The problem: In the records that follow, find the line with "[string] (the UTF-8"; from there, retype every line exactly through the line with "[JsVal]; JSON numbers", which also belongs to the answer.

Records shown Start Marker

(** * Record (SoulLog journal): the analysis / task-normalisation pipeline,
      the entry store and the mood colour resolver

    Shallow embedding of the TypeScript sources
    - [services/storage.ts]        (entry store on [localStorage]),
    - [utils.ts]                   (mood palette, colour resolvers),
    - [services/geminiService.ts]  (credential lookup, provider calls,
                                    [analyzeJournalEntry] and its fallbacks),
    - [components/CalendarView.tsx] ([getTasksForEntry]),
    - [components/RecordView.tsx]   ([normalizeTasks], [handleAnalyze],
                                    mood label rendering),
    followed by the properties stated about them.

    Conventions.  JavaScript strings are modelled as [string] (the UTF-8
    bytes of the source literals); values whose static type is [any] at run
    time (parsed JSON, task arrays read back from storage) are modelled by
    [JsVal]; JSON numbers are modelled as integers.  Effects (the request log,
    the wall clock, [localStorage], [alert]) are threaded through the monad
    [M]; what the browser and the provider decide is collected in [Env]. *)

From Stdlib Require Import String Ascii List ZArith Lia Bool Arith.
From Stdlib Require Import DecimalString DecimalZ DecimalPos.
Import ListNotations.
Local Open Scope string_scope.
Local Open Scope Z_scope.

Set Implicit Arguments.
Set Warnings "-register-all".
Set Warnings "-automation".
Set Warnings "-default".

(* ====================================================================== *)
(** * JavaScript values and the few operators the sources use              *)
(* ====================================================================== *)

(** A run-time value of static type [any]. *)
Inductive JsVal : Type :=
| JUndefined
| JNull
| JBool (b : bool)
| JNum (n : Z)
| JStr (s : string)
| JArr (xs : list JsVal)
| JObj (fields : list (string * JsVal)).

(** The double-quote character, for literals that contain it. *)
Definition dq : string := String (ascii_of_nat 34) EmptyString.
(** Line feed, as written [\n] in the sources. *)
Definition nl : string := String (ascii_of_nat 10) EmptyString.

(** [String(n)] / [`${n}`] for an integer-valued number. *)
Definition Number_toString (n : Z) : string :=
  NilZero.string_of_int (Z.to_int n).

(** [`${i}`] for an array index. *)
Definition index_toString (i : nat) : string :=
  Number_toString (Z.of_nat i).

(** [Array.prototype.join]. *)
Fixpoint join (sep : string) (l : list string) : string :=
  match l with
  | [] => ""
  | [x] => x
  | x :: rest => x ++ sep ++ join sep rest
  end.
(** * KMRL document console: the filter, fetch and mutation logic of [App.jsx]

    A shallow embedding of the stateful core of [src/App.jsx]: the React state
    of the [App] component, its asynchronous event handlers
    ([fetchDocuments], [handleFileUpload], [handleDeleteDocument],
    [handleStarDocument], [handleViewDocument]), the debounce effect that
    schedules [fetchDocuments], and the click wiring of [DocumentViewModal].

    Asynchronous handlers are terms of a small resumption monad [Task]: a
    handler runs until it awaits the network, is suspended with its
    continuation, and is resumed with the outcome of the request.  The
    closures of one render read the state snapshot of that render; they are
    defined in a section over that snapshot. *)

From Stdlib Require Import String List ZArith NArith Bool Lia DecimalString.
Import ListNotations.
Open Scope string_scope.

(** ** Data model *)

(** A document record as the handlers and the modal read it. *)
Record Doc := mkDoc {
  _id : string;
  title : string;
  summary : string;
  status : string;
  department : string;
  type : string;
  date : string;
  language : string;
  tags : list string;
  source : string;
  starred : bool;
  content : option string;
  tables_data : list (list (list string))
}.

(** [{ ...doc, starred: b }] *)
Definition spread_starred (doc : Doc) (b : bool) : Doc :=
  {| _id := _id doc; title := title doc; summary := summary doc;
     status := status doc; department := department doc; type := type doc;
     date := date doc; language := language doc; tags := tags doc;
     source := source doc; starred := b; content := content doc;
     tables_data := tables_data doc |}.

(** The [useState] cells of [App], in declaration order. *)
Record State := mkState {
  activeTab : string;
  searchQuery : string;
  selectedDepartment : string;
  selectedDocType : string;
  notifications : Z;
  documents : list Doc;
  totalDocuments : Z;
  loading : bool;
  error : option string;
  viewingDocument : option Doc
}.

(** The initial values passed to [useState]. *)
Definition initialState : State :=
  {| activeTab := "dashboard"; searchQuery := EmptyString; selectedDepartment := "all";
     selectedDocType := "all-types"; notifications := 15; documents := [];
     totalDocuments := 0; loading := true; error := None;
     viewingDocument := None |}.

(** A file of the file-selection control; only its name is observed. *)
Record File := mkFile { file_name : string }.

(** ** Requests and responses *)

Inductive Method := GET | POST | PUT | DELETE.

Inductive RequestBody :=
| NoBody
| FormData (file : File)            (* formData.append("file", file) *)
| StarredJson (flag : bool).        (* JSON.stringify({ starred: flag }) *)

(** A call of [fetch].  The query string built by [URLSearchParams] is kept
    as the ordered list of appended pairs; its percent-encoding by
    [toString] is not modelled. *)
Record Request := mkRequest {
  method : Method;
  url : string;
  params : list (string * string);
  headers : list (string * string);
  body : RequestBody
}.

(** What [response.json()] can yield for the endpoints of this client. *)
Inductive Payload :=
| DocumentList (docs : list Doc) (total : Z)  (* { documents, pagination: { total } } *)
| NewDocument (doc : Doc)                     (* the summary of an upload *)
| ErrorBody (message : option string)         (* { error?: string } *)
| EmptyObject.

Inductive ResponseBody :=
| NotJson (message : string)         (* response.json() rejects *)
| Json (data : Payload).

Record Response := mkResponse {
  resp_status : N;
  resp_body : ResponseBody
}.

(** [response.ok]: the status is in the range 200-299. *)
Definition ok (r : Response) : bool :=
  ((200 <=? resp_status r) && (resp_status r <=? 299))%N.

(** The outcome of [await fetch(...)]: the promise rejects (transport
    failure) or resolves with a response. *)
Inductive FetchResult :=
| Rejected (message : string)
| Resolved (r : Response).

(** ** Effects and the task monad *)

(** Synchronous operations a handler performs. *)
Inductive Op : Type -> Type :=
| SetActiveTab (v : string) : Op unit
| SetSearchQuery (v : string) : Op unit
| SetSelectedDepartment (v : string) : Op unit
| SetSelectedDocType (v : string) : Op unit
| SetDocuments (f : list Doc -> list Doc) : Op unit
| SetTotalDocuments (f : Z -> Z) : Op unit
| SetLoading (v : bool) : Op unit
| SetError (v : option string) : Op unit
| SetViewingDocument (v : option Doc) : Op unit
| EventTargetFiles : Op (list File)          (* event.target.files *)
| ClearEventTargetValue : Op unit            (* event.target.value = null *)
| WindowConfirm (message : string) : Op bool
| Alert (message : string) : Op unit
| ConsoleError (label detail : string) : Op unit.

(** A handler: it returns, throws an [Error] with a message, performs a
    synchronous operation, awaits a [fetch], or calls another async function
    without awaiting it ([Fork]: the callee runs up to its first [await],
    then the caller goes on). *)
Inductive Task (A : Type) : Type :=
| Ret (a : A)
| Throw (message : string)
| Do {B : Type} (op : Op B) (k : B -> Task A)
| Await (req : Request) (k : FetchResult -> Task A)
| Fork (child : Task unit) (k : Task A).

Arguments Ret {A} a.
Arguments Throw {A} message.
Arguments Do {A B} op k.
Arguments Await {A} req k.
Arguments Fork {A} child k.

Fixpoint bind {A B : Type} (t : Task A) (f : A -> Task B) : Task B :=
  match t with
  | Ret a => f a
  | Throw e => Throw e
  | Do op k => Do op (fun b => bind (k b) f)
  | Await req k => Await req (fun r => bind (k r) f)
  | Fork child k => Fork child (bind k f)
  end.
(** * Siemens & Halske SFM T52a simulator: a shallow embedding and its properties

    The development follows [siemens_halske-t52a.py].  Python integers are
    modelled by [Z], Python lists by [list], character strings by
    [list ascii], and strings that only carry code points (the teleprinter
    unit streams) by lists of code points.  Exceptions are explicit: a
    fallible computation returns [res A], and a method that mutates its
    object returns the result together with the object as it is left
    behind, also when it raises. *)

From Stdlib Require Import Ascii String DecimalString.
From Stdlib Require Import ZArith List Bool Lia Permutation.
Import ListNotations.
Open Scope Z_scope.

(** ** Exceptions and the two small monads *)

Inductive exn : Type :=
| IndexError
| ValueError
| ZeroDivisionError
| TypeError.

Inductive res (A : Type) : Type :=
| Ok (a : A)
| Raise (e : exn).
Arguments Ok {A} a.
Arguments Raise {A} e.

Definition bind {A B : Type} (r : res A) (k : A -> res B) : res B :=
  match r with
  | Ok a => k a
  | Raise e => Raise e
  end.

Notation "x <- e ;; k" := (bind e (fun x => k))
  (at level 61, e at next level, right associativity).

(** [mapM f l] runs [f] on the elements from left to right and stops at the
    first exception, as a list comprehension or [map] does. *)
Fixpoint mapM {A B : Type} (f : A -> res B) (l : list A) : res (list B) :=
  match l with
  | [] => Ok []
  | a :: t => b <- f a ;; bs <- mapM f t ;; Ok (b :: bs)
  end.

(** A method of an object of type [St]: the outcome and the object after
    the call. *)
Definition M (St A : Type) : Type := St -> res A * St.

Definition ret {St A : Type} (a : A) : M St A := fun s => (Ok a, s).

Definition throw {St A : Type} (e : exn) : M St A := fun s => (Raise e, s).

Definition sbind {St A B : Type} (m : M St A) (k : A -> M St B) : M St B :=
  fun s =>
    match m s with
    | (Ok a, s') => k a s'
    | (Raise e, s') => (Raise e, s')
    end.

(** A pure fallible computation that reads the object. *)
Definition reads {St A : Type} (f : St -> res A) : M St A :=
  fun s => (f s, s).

Records shown End Marker
Records shown Start Marker

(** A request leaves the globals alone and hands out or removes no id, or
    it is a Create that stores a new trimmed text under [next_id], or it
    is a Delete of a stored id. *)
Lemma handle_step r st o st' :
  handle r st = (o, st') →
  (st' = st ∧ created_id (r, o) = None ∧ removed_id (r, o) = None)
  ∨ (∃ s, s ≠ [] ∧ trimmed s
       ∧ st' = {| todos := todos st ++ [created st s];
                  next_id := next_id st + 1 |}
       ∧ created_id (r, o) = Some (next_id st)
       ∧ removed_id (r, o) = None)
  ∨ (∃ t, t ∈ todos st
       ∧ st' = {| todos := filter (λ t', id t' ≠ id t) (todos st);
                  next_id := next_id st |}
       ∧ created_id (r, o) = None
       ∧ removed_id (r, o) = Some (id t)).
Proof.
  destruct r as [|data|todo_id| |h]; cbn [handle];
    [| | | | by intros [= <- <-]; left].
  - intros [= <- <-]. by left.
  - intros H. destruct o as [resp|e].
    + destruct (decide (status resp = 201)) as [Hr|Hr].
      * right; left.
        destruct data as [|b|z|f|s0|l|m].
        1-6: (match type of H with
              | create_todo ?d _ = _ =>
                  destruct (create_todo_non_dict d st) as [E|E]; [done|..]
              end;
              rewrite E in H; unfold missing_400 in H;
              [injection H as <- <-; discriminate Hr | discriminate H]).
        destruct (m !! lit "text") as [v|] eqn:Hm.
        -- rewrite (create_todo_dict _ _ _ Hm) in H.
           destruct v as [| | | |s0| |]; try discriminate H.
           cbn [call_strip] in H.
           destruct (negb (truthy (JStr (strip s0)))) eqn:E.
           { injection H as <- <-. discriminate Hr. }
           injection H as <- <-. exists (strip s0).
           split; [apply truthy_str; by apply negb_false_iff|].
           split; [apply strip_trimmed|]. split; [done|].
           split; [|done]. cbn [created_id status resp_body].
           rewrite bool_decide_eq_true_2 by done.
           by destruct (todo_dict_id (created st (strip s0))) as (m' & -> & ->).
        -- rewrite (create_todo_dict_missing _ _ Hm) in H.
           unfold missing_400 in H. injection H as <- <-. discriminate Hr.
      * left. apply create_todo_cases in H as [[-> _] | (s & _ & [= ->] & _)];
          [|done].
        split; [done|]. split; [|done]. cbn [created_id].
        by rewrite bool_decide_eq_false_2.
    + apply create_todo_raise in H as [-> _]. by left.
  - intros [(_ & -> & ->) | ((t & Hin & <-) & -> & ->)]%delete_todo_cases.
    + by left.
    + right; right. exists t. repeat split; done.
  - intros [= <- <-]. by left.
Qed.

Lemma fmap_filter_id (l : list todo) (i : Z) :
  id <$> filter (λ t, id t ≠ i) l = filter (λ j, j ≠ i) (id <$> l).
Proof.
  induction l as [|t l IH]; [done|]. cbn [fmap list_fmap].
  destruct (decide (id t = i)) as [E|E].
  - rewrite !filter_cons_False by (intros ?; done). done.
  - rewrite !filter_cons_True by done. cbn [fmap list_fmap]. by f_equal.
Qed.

Records shown End Marker
Records shown Start Marker

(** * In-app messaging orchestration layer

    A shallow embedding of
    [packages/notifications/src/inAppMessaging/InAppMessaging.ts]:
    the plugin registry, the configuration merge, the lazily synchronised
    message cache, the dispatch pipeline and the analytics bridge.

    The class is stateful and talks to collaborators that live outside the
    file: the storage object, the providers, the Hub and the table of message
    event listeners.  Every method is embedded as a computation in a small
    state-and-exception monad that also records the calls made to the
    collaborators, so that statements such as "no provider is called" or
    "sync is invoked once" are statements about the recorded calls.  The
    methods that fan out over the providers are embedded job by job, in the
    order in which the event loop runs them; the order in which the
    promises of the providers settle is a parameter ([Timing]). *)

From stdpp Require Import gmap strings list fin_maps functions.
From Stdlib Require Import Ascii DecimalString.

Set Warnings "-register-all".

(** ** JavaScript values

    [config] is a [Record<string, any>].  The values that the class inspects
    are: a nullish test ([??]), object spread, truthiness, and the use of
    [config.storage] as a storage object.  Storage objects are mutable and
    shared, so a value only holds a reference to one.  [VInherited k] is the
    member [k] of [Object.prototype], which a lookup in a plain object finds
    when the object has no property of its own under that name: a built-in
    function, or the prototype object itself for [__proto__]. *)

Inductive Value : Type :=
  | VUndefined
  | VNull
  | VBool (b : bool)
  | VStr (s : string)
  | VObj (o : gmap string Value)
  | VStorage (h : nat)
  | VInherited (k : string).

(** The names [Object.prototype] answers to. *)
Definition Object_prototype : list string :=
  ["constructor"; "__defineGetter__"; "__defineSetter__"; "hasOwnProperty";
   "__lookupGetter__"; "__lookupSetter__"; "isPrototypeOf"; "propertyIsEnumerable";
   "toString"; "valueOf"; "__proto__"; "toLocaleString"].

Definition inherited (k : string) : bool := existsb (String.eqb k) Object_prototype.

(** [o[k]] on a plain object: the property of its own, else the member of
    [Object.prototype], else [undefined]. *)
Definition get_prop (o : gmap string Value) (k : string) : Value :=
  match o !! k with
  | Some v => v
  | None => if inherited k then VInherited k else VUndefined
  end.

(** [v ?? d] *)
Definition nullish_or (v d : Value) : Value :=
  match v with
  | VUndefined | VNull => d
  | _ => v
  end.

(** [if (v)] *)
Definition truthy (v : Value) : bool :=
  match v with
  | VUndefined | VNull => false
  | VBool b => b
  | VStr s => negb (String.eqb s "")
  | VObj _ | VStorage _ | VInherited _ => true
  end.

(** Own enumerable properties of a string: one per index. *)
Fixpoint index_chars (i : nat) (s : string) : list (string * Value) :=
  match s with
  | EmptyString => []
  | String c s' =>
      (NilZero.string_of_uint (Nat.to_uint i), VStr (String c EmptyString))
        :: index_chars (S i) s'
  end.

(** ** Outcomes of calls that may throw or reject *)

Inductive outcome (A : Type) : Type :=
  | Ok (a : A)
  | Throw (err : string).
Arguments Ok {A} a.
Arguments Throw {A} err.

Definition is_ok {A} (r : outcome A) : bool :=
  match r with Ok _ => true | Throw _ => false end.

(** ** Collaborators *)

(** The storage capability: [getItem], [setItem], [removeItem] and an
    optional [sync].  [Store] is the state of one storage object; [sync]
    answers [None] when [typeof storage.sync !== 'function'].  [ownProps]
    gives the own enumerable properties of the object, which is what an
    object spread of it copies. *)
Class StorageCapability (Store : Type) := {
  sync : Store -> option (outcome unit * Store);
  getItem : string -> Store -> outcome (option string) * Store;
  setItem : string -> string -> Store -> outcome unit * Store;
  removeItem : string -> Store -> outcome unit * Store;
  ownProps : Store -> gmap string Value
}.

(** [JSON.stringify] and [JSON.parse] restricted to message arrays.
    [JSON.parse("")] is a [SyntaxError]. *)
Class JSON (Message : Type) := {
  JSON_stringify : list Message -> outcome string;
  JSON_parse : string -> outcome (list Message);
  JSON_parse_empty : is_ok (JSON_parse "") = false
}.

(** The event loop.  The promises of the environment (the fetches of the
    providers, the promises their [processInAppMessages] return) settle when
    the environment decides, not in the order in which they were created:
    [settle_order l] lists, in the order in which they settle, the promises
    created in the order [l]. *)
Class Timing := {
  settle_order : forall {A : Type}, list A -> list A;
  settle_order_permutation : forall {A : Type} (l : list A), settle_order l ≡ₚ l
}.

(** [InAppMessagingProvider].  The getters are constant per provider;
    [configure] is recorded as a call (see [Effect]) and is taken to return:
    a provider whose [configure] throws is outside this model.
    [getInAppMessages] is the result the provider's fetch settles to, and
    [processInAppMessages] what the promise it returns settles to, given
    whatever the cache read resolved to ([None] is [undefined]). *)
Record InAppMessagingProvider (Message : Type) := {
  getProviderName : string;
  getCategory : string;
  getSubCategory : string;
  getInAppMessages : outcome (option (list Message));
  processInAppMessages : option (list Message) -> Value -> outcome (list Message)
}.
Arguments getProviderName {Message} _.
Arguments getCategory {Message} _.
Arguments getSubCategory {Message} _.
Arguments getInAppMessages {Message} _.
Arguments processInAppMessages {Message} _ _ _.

Records shown End Marker

Exercise output:
    Conventions.  JavaScript strings are modelled as [string] (the UTF-8
    bytes of the source literals); values whose static type is [any] at run
    time (parsed JSON, task arrays read back from storage) are modelled by
    [JsVal]; JSON numbers are modelled as integers.  Effects (the request log,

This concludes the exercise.